Gli accadimenti delle ultime settimane hanno invitato tutti noi a riflettere sulla virulenza che le discontinuità di contesto, qual è il Coronavirus (o Covid-19), possono avere sulla vita delle persone e sul tessuto industriale dei Paesi, sia in Europa che nel mondo. Soprattutto per il nostro Paese le ricadute sembrano essere significative: si parla nell’anno di una caduta del Prodotto Interno Lordo (PIL) che oscilla tra i 170 e i 270 miliardi di euro, ovvero una flessione di circa il 9,5% nell’ipotesi più ottimistica (come riporta un recente articolo de Il Messaggero) mentre, nell’ipotesi di caso peggiore, cioè nell’eventualità che la ripartenza sia più lenta, potremmo anche assistere a un meno 15% (da Repubblica – Economia&Finanza).

Gli effetti del Coronavirus sembrano quindi essere devastanti: la pandemia rappresenta una vera e propria disruption di contesto che deve stimolare una nostra riflessione su quale ruolo i policymaker, le imprese e i singoli individui devono esercitare da qui al prossimo futuro.

Tra i tanti aspetti negativi che sono emersi, e.g., il numero delle morti e la recessione economica su tutti (e che non stiamo qui ad approfondire), ce ne sono però alcuni positivi: la riduzione della pressione sull’ambiente, l’adozione diffusa dello smart (o remote) working, la percezione dell’importanza della sussidiarietà e della collaborazione tra enti e società civile.
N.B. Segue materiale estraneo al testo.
(** * libbattery: the sysfs battery selector and the Li-Ion fuel estimator

    A shallow embedding of [libbattery.c].  C [int] values are integers of
    [Z] with the 32-bit two's-complement wrap-around written out, text read
    from sysfs files is a [string] of bytes, and the file system under
    [/sys/class/power_supply] is a read-only oracle. *)

From Stdlib Require Import ZArith Lia Bool List Ascii String.
From Stdlib Require Import Permutation.
Import ListNotations.

Local Open Scope string_scope.
Local Open Scope Z_scope.

(** ** Machine integers *)

Module Int.

Definition min_int : Z := - 2 ^ 31.
Definition max_int : Z := 2 ^ 31 - 1.
Definition min_long : Z := - 2 ^ 63.
Definition max_long : Z := 2 ^ 63 - 1.

(** Reduction of an integer to the value an [int] holds. *)
Definition wrap (z : Z) : Z := (z + 2 ^ 31) mod 2 ^ 32 - 2 ^ 31.

Definition add (a b : Z) : Z := wrap (a + b).
Definition sub (a b : Z) : Z := wrap (a - b).
Definition mul (a b : Z) : Z := wrap (a * b).
(** C division truncates toward zero. *)
Definition div (a b : Z) : Z := wrap (Z.quot a b).

Definition in_range (z : Z) : Prop := min_int <= z <= max_int.

End Int.

(** ** The C library functions the source calls *)

Module LibC.

Definition LF : string := String (ascii_of_N 10) EmptyString.

Definition code (c : ascii) : Z := Z.of_N (N_of_ascii c).

(** The C string a buffer holds: its bytes up to the first NUL. *)
Fixpoint c_str (buf : string) : string :=
  match buf with
  | EmptyString => EmptyString
  | String c rest =>
      if (code c =? 0) then EmptyString else String c (c_str rest)
  end.

(** [strcmp] over buffers: the end of the buffer and a NUL byte both
    terminate; the result is the difference of the first bytes that
    differ, as unsigned chars. *)
Fixpoint strcmp (a b : string) : Z :=
  match a, b with
  | EmptyString, EmptyString => 0
  | EmptyString, String d _ => - code d
  | String c _, EmptyString => code c
  | String c a', String d b' =>
      if code c =? code d
      then (if code c =? 0 then 0 else strcmp a' b')
      else code c - code d
  end.

Definition isspace (c : ascii) : bool :=
  (code c =? 32) || ((9 <=? code c) && (code c <=? 13)).

Definition isdigit (c : ascii) : bool :=
  (48 <=? code c) && (code c <=? 57).

Fixpoint skip_space (s : string) : string :=
  match s with
  | EmptyString => EmptyString
  | String c rest => if isspace c then skip_space rest else s
  end.

(** The optional sign: whether it is a minus, and the text after it. *)
Definition take_sign (s : string) : bool * string :=
  match s with
  | String c rest =>
      if code c =? 45 then (true, rest)
      else if code c =? 43 then (false, rest)
      else (false, s)
  | EmptyString => (false, s)
  end.

(** The decimal digits at the head of [s], accumulated onto [acc]. *)
Fixpoint digits (s : string) (acc : Z) : Z :=
  match s with
  | EmptyString => acc
  | String c rest =>
      if isdigit c then digits rest (acc * 10 + (code c - 48)) else acc
  end.
(** C10.  The series a node's trend is fitted on has one point per hourly
    bucket from the node's first to its last sampled hour.  A bucket without
    samples has a missing mean; it is kept in the series, at its own
    position, with the value 0, and it counts in [data_points]. *)
Theorem gaps_are_fitted_as_zero (df : list Derived) (n : string) (t : Trend) :
  generate_time_series_analysis df !! n = Some t ->
  let g := of_node n df in
  let series := node_buckets df n in
  (forall (r1 r2 : Derived) (h : Z),
      r1 ∈ g -> r2 ∈ g ->
      hour (timestamp r1) <= h <= hour (timestamp r2) ->
      h ∈ List.map h_hour series)
  /\ (forall (b : Hourly) (m : Metric),
        b ∈ series ->
        (forall r : Derived, r ∈ g -> hour (timestamp r) <> h_hour b) ->
        h_column m b = NaN)
  /\ (forall (m : Metric) (i : nat) (b : Hourly),
        series !! i = Some b -> h_column m b = NaN ->
        zero_filled m series !! i = Some (Fin 0))
  /\ (forall m : Metric,
        trend_column m t
        = Pandas.polyfit1_slope (Pandas.arange (length series))
            (zero_filled m series))
  /\ data_points t = length series.
Proof.
  rewrite trends_lookup. intros Ht. cbv zeta.
  destruct (1 <? length (node_buckets df n))%nat eqn:Hlen; [|discriminate].
  injection Ht as <-. apply Nat.ltb_lt in Hlen.
  assert (Hseries : node_buckets df n
                    = List.map (bucket n (of_node n df))
                        (bucket_hours (of_node n df))).
  { rewrite node_buckets_resampled in Hlen |- *.
    destruct (decide (n ∈ List.map (fun r : Derived => node r) df));
      [reflexivity|cbn in Hlen; lia]. }
  repeat match goal with |- _ /\ _ => split end.
  - intros r1 r2 h H1 H2 Hh. rewrite Hseries, List.map_map. cbn [h_hour bucket].
    rewrite List.map_id. by apply (bucket_hours_between _ r1 r2).
  - intros b m. rewrite Hseries. intros Hb Hnone.
    apply list_elem_of_In, in_map_iff in Hb as (h & <- & _).
    by apply bucket_without_samples.
  - intros m i b Hi Hna. unfold zero_filled.
    change (List.map ?f ?l) with (f <$> l).
    rewrite list_lookup_fmap, Hi. cbn. by rewrite Hna.
  - intros []; reflexivity.
  - reflexivity.
Qed.

(** On the stream with a gap, the hourly means of [node-a] are
    [10; missing; missing; 40]; the slope reported is 9, the slope of
    [10; 0; 0; 40] (the line through the two sampled hours alone has
    slope 10). *)
Lemma gaps_are_fitted_as_zero_witness :
  exists t, generate_time_series_analysis Inputs.gap !! "node-a" = Some t
            /\ data_points t = 4%nat
            /\ zero_filled CpuUtilization (node_buckets Inputs.gap "node-a") !! 1%nat
               = Some (Fin 0)
            /\ exists q, cpu_trend t = Fin q /\ (q == 9)%Q.
Proof.
  destruct (generate_time_series_analysis Inputs.gap !! "node-a") as [t|] eqn:Ht;
    [|vm_compute in Ht; discriminate Ht].
  exists t. split; [reflexivity|].
  destruct (gaps_are_fitted_as_zero Inputs.gap "node-a" t Ht)
    as (_ & _ & Hzero & Hfit & Hpoints).
  split; [rewrite Hpoints; reflexivity|]. split.
  - eapply Hzero; [vm_compute; reflexivity|reflexivity].
  - pose proof (Hfit CpuUtilization) as Hcpu. cbn [trend_column] in Hcpu.
    rewrite Hcpu. eexists. split; [vm_compute; reflexivity|].
    by vm_compute.
Defined.

(** ** Anomaly Detector *)

Section ConstantSeries.
Variable sqrt : Q -> Q.
Hypothesis sqrt_0 : forall q, (q == 0)%Q -> (sqrt q == 0)%Q.
Variable c : Q.

Lemma np_sum_constant (l : list float64) :
  Forall (fin_eq c) l ->
  fin_eq (inject_Z (Z.of_nat (length l)) * c) (Pandas.np_sum l).
Proof.
  induction 1 as [|x l (q & -> & Hq) _ (s & Hs & Hsum)].
  - exists 0%Q. split; [reflexivity|].
    change (inject_Z (Z.of_nat (length (@nil float64)))) with 0%Q. lra.
  - cbn [Pandas.np_sum foldr]. fold (Pandas.np_sum l). rewrite Hs.
    exists (q + s)%Q. split; [reflexivity|].
    cbn [length]. rewrite Nat2Z.inj_succ. unfold Z.succ.
    rewrite inject_Z_plus, Hq, Hsum. change (inject_Z 1) with 1%Q. lra.
Qed.

Lemma dropna_numbers (l : list float64) :
  Forall (fin_eq c) l -> Pandas.dropna l = l.
Proof.
  intros Hl. unfold Pandas.dropna. apply forallb_filter_id, forallb_forall.
  rewrite Forall_forall in Hl. intros x Hx%list_elem_of_In.
  by destruct (Hl x Hx) as (q & -> & _).
Qed.

Lemma inject_length_positive (l : list float64) :
  l <> [] -> (0 < inject_Z (Z.of_nat (length l)))%Q.
Proof.
  intros Hl. destruct l as [|x l]; [done|].
  unfold Qlt. cbn. lia.
Qed.

(** The mean of equal numbers is that number (or missing, of none). *)
Lemma mean_constant (l : list float64) :
  Forall (fin_eq c) l -> Pandas.mean l = NaN \/ fin_eq c (Pandas.mean l).
Proof.
  intros Hl. unfold Pandas.mean. rewrite (dropna_numbers l Hl).
  destruct l as [|x l]; [by left|]. right.
  destruct (np_sum_constant _ Hl) as (s & -> & Hs).
  pose proof (inject_length_positive (x :: l) ltac:(done)) as Hk.
  set (k := inject_Z (Z.of_nat (length (x :: l)))) in *.
  unfold Pandas.of_nat, of_Z, fdiv. fold k.
  assert (Qeqb k 0 = false) as -> by (apply Qeqb_neq; lra).
  exists (s / k)%Q. split; [reflexivity|].
  rewrite Hs. field. lra.
Qed.
(** Interpolation between a value and itself, and interpolation with
    weight zero. *)
Lemma arith_lerp_same (a t : num) :
  Arith.finiteb A a = true -> Arith.finiteb A t = true ->
  Arith.finiteb A (Arith.sub A (Arith.of_Z A 1) t) = true ->
  Arith.eqvb A (Arith.lerp A a a t) a = true.
Proof.
  intros Ha Ht Ht'. unfold Arith.lerp.
  destruct (Arith.leb A (Arith.half A) t).
  - apply (Arith.sub_zero A Z); [exact Ha|].
    apply (Arith.mul_zero_l A Z); [exact Ha | exact Ht'].
  - apply (Arith.add_zero A Z); [exact Ha|].
    apply (Arith.mul_zero_l A Z); [exact Ha | exact Ht].
Qed.

Lemma arith_lerp_zero (a b t : num) :
  Arith.finiteb A a = true ->
  Arith.finiteb A (Arith.sub A b a) = true ->
  Arith.eqvb A t zero = true ->
  Arith.leb A (Arith.half A) t = false ->
  Arith.eqvb A (Arith.lerp A a b t) a = true.
Proof.
  intros Ha Hd Ht Hh. unfold Arith.lerp. rewrite Hh.
  apply (Arith.add_zero A Z); [exact Ha|].
  apply (Arith.mul_zero_r A Z); [exact Hd | exact Ht].
Qed.

Lemma arith_tame_finite (a : list num) (x : num) :
  Arith.tame A a = true -> In x a -> Arith.finiteb A x = true.
Proof.
  unfold Arith.tame. intros H Hx. apply andb_prop in H.
  exact (forallb_In _ _ _ (proj1 H) Hx).
Qed.

Lemma arith_tame_sub (a : list num) (x y : num) :
  Arith.tame A a = true -> In x a -> In y a ->
  Arith.finiteb A (Arith.sub A y x) = true.
Proof.
  unfold Arith.tame. intros H Hx Hy. apply andb_prop in H.
  pose proof (forallb_In _ _ _ (proj2 H) Hx) as H1. simpl in H1.
  exact (forallb_In _ _ _ H1 Hy).
Qed.

(** With finite intervals, the percentiles 0 and 100 are (numerically)
    the smallest and the largest interval. *)
Lemma arith_quantile_extremes (a : list num) :
  a <> [] -> Arith.tame A a = true ->
  Arith.extremes_selected A (Z.of_nat (length a - 1)) = true ->
  exists lo hi : num,
    Arith.quantile A a (Arith.div A zero hundred) = Some lo /\
    Arith.quantile A a (Arith.div A (Arith.sub A hundred zero) hundred)
    = Some hi /\
    Arith.eqvb A lo (nth 0 (Arith.sort A a) zero) = true /\
    Arith.eqvb A hi (nth (length a - 1) (Arith.sort A a) zero) = true.
Proof.
  intros Ha Ht He.
  assert (Hlen : (0 < length a)%nat) by (destruct a; simpl; [congruence|lia]).
  assert (Hin : forall i, (i < length a)%nat ->
                  In (nth i (Arith.sort A a) zero) a).
  { intros i Hi. apply arith_sort_In. apply nth_In.
    rewrite arith_sort_length. exact Hi. }
  assert (Hfin : forall i, (i < length a)%nat ->
                   Arith.finiteb A (nth i (Arith.sort A a) zero) = true).
  { intros i Hi. apply (arith_tame_finite a); [exact Ht | exact (Hin i Hi)]. }
  assert (Hnan : Arith.is_nan A (nth (length a - 1) (Arith.sort A a) zero)
                 = false).
  { apply (Arith.finite_not_nan A Z). apply Hfin. lia. }
  unfold Arith.extremes_selected in He.
  apply andb_prop in He. destruct He as [He Hhi].
  apply andb_prop in He. destruct He as [_ Hlo].
  unfold Arith.quantile. rewrite Hnan.
  destruct (Arith.percentile_ranks A (Z.of_nat (length a - 1))
              (Arith.div A zero hundred)) as [[p0 x0] g0].
  destruct (Arith.percentile_ranks A (Z.of_nat (length a - 1))
              (Arith.div A (Arith.sub A hundred zero) hundred))
    as [[p1 x1] g1].
  apply andb_prop in Hlo. destruct Hlo as [Hlo Hg0].
  apply andb_prop in Hlo. destruct Hlo as [Hlo Hx0'].
  apply andb_prop in Hlo. destruct Hlo as [Hp0 Hx0].
  apply Z.eqb_eq in Hp0. apply Z.leb_le in Hx0, Hx0'. subst p0.
  apply andb_prop in Hhi. destruct Hhi as [Hhi Hg1'].
  apply andb_prop in Hhi. destruct Hhi as [Hhi Hg1].
  apply andb_prop in Hhi. destruct Hhi as [Hp1 Hx1].
  apply Z.eqb_eq in Hp1. apply Z.eqb_eq in Hx1. subst p1 x1.
  rewrite Nat2Z.id. change (Z.to_nat 0) with 0%nat.
  eexists. eexists. split; [reflexivity|]. split; [reflexivity|]. split.
  - destruct (x0 =? 0)%Z eqn:E0.
    + apply Z.eqb_eq in E0. subst x0. change (Z.to_nat 0) with 0%nat.
      apply andb_prop in Hg0. destruct Hg0 as [Hg0 Hg0'].
      apply arith_lerp_same; [apply Hfin; exact Hlen | exact Hg0 | exact Hg0'].
    + apply andb_prop in Hg0. destruct Hg0 as [Hg0 Hh].
      apply negb_true_iff in Hh.
      apply arith_lerp_zero; [apply Hfin; exact Hlen | | exact Hg0 | exact Hh].
      apply (arith_tame_sub a); [exact Ht | apply Hin; exact Hlen |
                                 apply Hin; lia].
  - apply arith_lerp_same; [apply Hfin; lia | exact Hg1 | exact Hg1'].
Qed.
Lemma select_distinct_joined_In (conn : database)
    (cond : article -> option str -> option str -> Sql.tri) (a : article) :
  In a (select_distinct_joined conn cond) ->
  In a (articles conn) /\ exists d e, cond a d e = Some true.
Proof.
  unfold select_distinct_joined. intros Ha. apply first_seen_sub in Ha.
  apply in_map_iff in Ha as ([[a' d] e] & <- & Hr).
  apply filter_In in Hr as [Hj Hc]. apply holds_true in Hc. simpl in *.
  split; [|by eauto].
  unfold left_join in Hj. apply in_flat_map in Hj as (a0 & Ha0 & Hj).
  apply in_flat_map in Hj as (d0 & _ & Hj).
  apply in_map_iff in Hj as (e0 & [= <- _ _] & _). done.
Qed.

(** ** Ranking of the exact search *)

Section SortingByEqualKey.
Context {A K : Type} `{EqDecision K} (lt : K -> K -> bool) (key : A -> K).
Context `{!KeyOrder lt}.

Lemma insert_by_same_key (k : K) (x : A) (l : list A) :
  List.filter (fun y => bool_decide (key y = k)) (insert_by lt key x l) =
  List.filter (fun y => bool_decide (key y = k)) (x :: l).
Proof.
  induction l as [|y l IH]; [done|].
  cbn [insert_by]. destruct (lt (key y) (key x)) eqn:Hlt; [|done].
  cbn [List.filter] in *. rewrite IH.
  case_bool_decide as Hx; [|done]. case_bool_decide as Hy; [|done].
  rewrite Hx, Hy, (lt_irrefl lt) in Hlt. done.
Qed.

(** Elements with the same key keep the order they had. *)
Lemma sort_by_same_key (k : K) (l : list A) :
  List.filter (fun y => bool_decide (key y = k)) (sort_by lt key l) =
  List.filter (fun y => bool_decide (key y = k)) l.
Proof.
  induction l as [|x l IH]; [done|].
  cbn [sort_by]. rewrite insert_by_same_key. cbn [List.filter].
  by rewrite IH.
Qed.
End SortingByEqualKey.

Lemma StronglySorted_weaken {A : Type} (R R' : A -> A -> Prop) (l : list A) :
  (forall x y, R x y -> R' x y) -> StronglySorted R l -> StronglySorted R' l.
Proof.
  intros HR. induction 1 as [|x l Hs IH Hall]; constructor; [done|].
  eapply Forall_impl; [exact Hall|]. apply HR.
Qed.



(** The example of the specification (8): three NOUN entries for one
    lemma, with homonym numbers None, 2 and 1 in the order of the table.
    None counts as 1 and stays ahead of the entry numbered 1; the entry
    numbered 2 comes last. *)
Example search_exact_homonym_example :
  List.map homonym_number
    (@search_exact (latin1_runtime []) replacement_on stein_db
       (py "stein") None) = [None; Some 1%Z; Some 2%Z].
Proof. vm_compute. reflexivity. Qed.

(** ** De-duplication of the results *)

Lemma sorted_first_seen_deduplicated {A K L : Type} `{EqDecision K}
    (lt : L -> L -> bool) (rank : A -> L) (key : A -> K) (hits : list A) :
  deduplicated key (sort_by lt rank (first_seen key hits)) hits.
Proof.
  split.
  - apply sort_by_NoDup, first_seen_NoDup.
  - intros x. rewrite sort_by_In. apply first_seen_In.
Qed.


(** ** Expressions *)

Section ExpressionFilter.
Context `{PyRuntime}.
Variable cfg : SearchConfig.
Variable conn : database.

Lemma prefix_hits_In (q : str) (ie : bool) (r : article) :
  In r (prefix_hits cfg conn q ie) ->
  In r (articles conn) /\ expr_filter ie r = Some true.
Proof.
  unfold prefix_hits. rewrite in_flat_map. intros (v & _ & Hr).
  apply filter_In in Hr as [Hr _]. unfold prefix_rows in Hr.
  apply select_articles_In in Hr as [Hin Hc].
  by apply and3_true in Hc as [_ Hc].
Qed.

Lemma anywhere_term_hits_In (q : str) (ie : bool) (r : article) :
  In r (anywhere_term_hits cfg conn q ie) ->
  In r (articles conn) /\ expr_filter ie r = Some true.
Proof.
  unfold anywhere_term_hits. rewrite in_flat_map. intros (v & _ & Hr).
  apply select_articles_In in Hr as [Hin Hc].
  by apply and3_true in Hc as [_ Hc].
Qed.

Lemma fulltext_hits_In (q : str) (ie : bool) (r : article) :
  In r (fulltext_hits cfg conn q ie) ->
  In r (articles conn) /\ expr_filter ie r = Some true.
Proof.
  unfold fulltext_hits. rewrite in_flat_map. intros (v & _ & Hr).
  apply select_distinct_joined_In in Hr as [Hin (d & e & Hc)].
  by apply and3_true in Hc as [_ Hc].
Qed.

Lemma anywhere_hits_In (q : str) (ie : bool) (r : article) :
  In r (anywhere_hits cfg conn q ie) ->
  In r (articles conn) /\ expr_filter ie r = Some true.
Proof.
  unfold anywhere_hits. rewrite in_flat_map. intros (v & _ & Hr).
  apply select_distinct_joined_In in Hr as [Hin (d & e & Hc)].
  by apply and3_true in Hc as [_ Hc].
Qed.

Lemma fuzzy_hits_In (q : str) (t : Q) (ie : bool) (x : article * Q) :
  In x (fuzzy_hits cfg conn q t ie) ->
  In x.1 (articles conn) /\ expr_filter ie x.1 = Some true /\
  exists v, In v (apply_character_replacement cfg q) /\
            fuzzy_score v t x.1 = Some x.2.
Proof.
  unfold fuzzy_hits. rewrite in_flat_map. intros (v & Hv & Hx).
  apply list_elem_of_In, list_elem_of_omap in Hx as (a & Ha & Hs).
  apply list_elem_of_In, select_articles_In in Ha as [Hin Hc].
  destruct (fuzzy_score v t a) as [s|] eqn:Hscore; simplify_eq/=.
  eauto.
Qed.

Lemma expressions_hits_In (q : str) (r : article) :
  In r (expressions_hits cfg conn q) ->
  In r (articles conn) /\ word_class r = Some EXPR.
Proof.
  unfold expressions_hits. rewrite in_flat_map. intros (v & _ & Hr).
  apply select_articles_In in Hr as [Hin Hc].
  apply and3_true in Hc as [Hc _]. split; [done|].
  unfold Sql.eq_binary in Hc. destruct (word_class r) as [wc|]; [|done].
  injection Hc as Hc. apply str_eqb_eq in Hc. by subst.
Qed.

End ExpressionFilter.


(** An expression found by the exact and the expressions-only searches,
    and left out by the prefix search. *)
Example expression_filter_example :
  let db := {| articles := [entry 7 (py "til fots") EXPR None];
               definitions := []; examples := [] |} in
  let rt := latin1_runtime [] in
  List.map article_id
    (@search_exact rt replacement_on db (py "til fots") None) = [7%Z] /\
  List.map article_id
    (search_expressions_only replacement_on db (py "fots")) = [7%Z] /\
  @search_prefix rt replacement_on db (py "til") None = [].
Proof. vm_compute. repeat split. Qed.

(** ** The fallback of [main] *)

Lemma override_exact (args : Args) (query clean : str) :
  override args query = (Exact, clean) ->
  clean = query /\ expressions_only_flag args = false /\
  fuzzy_flag args = false /\ anywhere_flag args = false /\
  (parse_search_query query).1.1 = Exact.
Proof.
  unfold override.
  destruct (parse_search_query query) as [[st c] o] eqn:Hp.
  destruct (expressions_only_flag args); [done|].
  destruct (fuzzy_flag args); [done|].
  destruct (anywhere_flag args); [done|].
  intros [= -> ->]. repeat split; try done.
  pose proof (parse_classifies query) as Hc. rewrite Hp in Hc. simpl in Hc.
  by inversion Hc.
Qed.

(** The dispatch: when the query is taken as an exact search and that
    search finds nothing, it holds the result of the prefix search of the
    same term with expressions included; when it finds something, that is
    the result.  A search of any other type is run once and its result,
    empty or not, is the result. *)
Lemma exact_fallback `{PyRuntime} (cfg : SearchConfig) (conn : database)
    (args : Args) (query : str) :
  all_examples_flag args = false ->
  (forall clean, override args query = (Exact, clean) ->
     clean = query /\
     (search_exact cfg conn query (Some true) = [] ->
      dispatch cfg conn args query =
        Results (search_prefix cfg conn query (Some true))) /\
     (search_exact cfg conn query (Some true) <> [] ->
      dispatch cfg conn args query =
        Results (search_exact cfg conn query (Some true)))) /\
  (forall clean, override args query = (Prefix, clean) ->
     dispatch cfg conn args query =
       Results (search_prefix cfg conn clean (Some false))) /\
  (forall clean, override args query = (AnywhereTerm, clean) ->
     dispatch cfg conn args query =
       Results (search_anywhere_term cfg conn clean (Some false))) /\
  (forall clean, override args query = (Fulltext, clean) ->
     dispatch cfg conn args query =
       Results (search_fulltext cfg conn clean (Some false))) /\
  (forall clean, override args query = (Anywhere, clean) ->
     dispatch cfg conn args query =
       Results (search_anywhere cfg conn clean (Some false))) /\
  (forall clean, override args query = (Fuzzy, clean) ->
     dispatch cfg conn args query =
       Results (search_fuzzy cfg conn clean (Some (threshold_arg args))
                  (Some false))) /\
  (forall clean, override args query = (ExpressionsOnly, clean) ->
     dispatch cfg conn args query =
       Results (search_expressions_only cfg conn clean)).
Proof.
  intros Hall. unfold dispatch. rewrite Hall.
  split; [|by repeat split; intros clean ->].
  intros clean Ho. apply override_exact in Ho as Hq.
  destruct Hq as (-> & _). rewrite Ho. simpl.
  split; [done|]. split.
  - by intros ->.
  - by destruct (search_exact cfg conn query (Some true)).
Qed.

(** "jazzfe" is no lemma: the exact search is empty and the prefix
    search answers. *)
Example exact_fallback_example :
  @search_exact (latin1_runtime []) replacement_on jazz_db (py "jazzfe")
    (Some true) = [] /\
  @dispatch (latin1_runtime []) replacement_on jazz_db no_flags (py "jazzfe") =
    Results [entry 2 (py "jazzfestival") NOUN None].
Proof.
  split; [vm_compute; reflexivity|].
  destruct (@exact_fallback (latin1_runtime []) replacement_on jazz_db
              no_flags (py "jazzfe") eq_refl) as [Hexact _].
  destruct (Hexact (py "jazzfe") eq_refl) as (_ & Hempty & _).
  rewrite Hempty; [|vm_compute; reflexivity].
  vm_compute. reflexivity.
Qed.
In particolare, la riduzione dell’inquinamento forse non ha ancora meritato la giusta attenzione: l’ambiente è tornato a respirare, sia per la scarsa mobilità che per la riduzione del traffico, ed è proprio da azioni legate alla salvaguardia ambientale che dobbiamo concentrare i nostri sforzi per ripartire.

L’emergenza sanitaria causata dal Covid-19 è profondamente legata alle tematiche ambientali. In queste ultime settimane, sono stati diffusi svariati contributi che discutono o presentano analisi di dati sulla controversa relazione tra i livelli di inquinamento atmosferico e la pandemia (si veda ad esempio il recente studio della Harvard University).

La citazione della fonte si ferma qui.